The response must contain every line from the records below that has "else".

[Collected data entries]
______________________________

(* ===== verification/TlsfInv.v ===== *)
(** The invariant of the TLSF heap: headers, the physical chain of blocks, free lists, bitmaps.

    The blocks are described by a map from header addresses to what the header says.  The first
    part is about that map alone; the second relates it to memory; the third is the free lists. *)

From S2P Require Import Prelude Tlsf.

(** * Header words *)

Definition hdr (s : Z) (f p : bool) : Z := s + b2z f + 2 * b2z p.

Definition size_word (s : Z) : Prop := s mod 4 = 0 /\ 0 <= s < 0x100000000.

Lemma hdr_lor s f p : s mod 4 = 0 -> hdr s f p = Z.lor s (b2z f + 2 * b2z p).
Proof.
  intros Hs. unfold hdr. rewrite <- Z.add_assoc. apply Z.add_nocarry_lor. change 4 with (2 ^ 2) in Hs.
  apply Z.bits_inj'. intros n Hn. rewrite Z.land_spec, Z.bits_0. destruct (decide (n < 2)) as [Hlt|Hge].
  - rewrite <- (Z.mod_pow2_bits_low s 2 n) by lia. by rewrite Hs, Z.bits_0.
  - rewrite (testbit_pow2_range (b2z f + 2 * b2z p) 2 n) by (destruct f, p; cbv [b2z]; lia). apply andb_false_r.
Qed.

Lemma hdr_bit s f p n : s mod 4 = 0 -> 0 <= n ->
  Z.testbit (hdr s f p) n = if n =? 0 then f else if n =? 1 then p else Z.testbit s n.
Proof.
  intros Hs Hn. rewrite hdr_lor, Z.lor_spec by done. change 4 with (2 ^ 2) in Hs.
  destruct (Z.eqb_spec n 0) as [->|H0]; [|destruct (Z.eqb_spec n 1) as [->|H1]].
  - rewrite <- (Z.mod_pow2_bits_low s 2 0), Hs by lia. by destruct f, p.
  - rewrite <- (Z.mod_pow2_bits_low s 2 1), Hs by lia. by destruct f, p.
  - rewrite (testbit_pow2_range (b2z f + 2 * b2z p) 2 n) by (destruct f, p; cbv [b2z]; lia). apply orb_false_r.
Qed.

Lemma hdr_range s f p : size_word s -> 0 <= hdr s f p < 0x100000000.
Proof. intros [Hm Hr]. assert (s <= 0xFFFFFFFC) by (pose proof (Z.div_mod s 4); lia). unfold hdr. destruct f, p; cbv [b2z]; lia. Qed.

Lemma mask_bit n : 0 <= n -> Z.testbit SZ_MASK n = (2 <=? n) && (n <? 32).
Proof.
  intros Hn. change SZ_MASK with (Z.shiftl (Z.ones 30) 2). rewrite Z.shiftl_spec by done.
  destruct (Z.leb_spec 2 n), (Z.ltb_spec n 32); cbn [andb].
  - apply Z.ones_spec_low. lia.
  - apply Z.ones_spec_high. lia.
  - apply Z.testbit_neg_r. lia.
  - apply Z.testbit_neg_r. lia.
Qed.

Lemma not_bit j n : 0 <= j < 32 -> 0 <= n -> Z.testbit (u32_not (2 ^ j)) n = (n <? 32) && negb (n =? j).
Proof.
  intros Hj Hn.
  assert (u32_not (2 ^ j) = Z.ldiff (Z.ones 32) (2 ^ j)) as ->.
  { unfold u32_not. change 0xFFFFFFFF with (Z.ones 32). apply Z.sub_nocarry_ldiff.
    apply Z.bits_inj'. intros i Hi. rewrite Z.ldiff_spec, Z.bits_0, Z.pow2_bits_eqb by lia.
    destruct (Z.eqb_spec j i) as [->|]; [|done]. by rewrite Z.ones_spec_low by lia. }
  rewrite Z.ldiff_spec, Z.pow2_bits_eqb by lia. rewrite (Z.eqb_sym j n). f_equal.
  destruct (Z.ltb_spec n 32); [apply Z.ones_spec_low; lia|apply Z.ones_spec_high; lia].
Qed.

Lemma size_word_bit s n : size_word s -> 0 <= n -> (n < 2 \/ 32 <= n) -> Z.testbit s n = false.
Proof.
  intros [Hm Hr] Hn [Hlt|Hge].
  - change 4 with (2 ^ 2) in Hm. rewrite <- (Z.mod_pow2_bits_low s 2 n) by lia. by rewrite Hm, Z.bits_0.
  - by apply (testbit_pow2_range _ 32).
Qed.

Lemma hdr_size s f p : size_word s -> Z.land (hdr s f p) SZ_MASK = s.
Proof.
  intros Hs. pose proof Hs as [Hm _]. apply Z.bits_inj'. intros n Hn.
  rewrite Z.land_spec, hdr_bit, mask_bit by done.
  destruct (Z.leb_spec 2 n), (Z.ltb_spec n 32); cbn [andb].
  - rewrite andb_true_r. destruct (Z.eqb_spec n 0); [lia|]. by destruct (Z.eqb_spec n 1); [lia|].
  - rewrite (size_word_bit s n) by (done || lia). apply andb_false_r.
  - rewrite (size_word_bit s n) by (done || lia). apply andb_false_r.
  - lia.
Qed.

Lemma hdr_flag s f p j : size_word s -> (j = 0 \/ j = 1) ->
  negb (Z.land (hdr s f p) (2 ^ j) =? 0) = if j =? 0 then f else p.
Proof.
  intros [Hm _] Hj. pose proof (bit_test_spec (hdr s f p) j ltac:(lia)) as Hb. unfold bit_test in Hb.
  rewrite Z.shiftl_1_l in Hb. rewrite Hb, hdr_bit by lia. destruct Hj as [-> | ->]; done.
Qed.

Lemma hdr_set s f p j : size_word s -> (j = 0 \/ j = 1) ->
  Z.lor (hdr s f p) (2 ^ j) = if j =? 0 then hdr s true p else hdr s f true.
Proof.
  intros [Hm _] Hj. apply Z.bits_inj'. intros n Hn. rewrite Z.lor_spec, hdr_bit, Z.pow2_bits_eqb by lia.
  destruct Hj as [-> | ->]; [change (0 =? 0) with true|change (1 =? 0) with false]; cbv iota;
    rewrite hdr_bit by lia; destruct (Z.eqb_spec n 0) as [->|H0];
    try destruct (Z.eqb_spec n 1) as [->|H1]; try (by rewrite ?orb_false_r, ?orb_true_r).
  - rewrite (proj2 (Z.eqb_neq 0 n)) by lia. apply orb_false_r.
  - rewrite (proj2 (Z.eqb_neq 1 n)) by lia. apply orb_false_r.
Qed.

______________________________

## ANSWER SECTION
  Z.testbit (hdr s f p) n = if n =? 0 then f else if n =? 1 then p else Z.testbit s n.
  negb (Z.land (hdr s f p) (2 ^ j) =? 0) = if j =? 0 then f else p.
  Z.lor (hdr s f p) (2 ^ j) = if j =? 0 then hdr s true p else hdr s f true.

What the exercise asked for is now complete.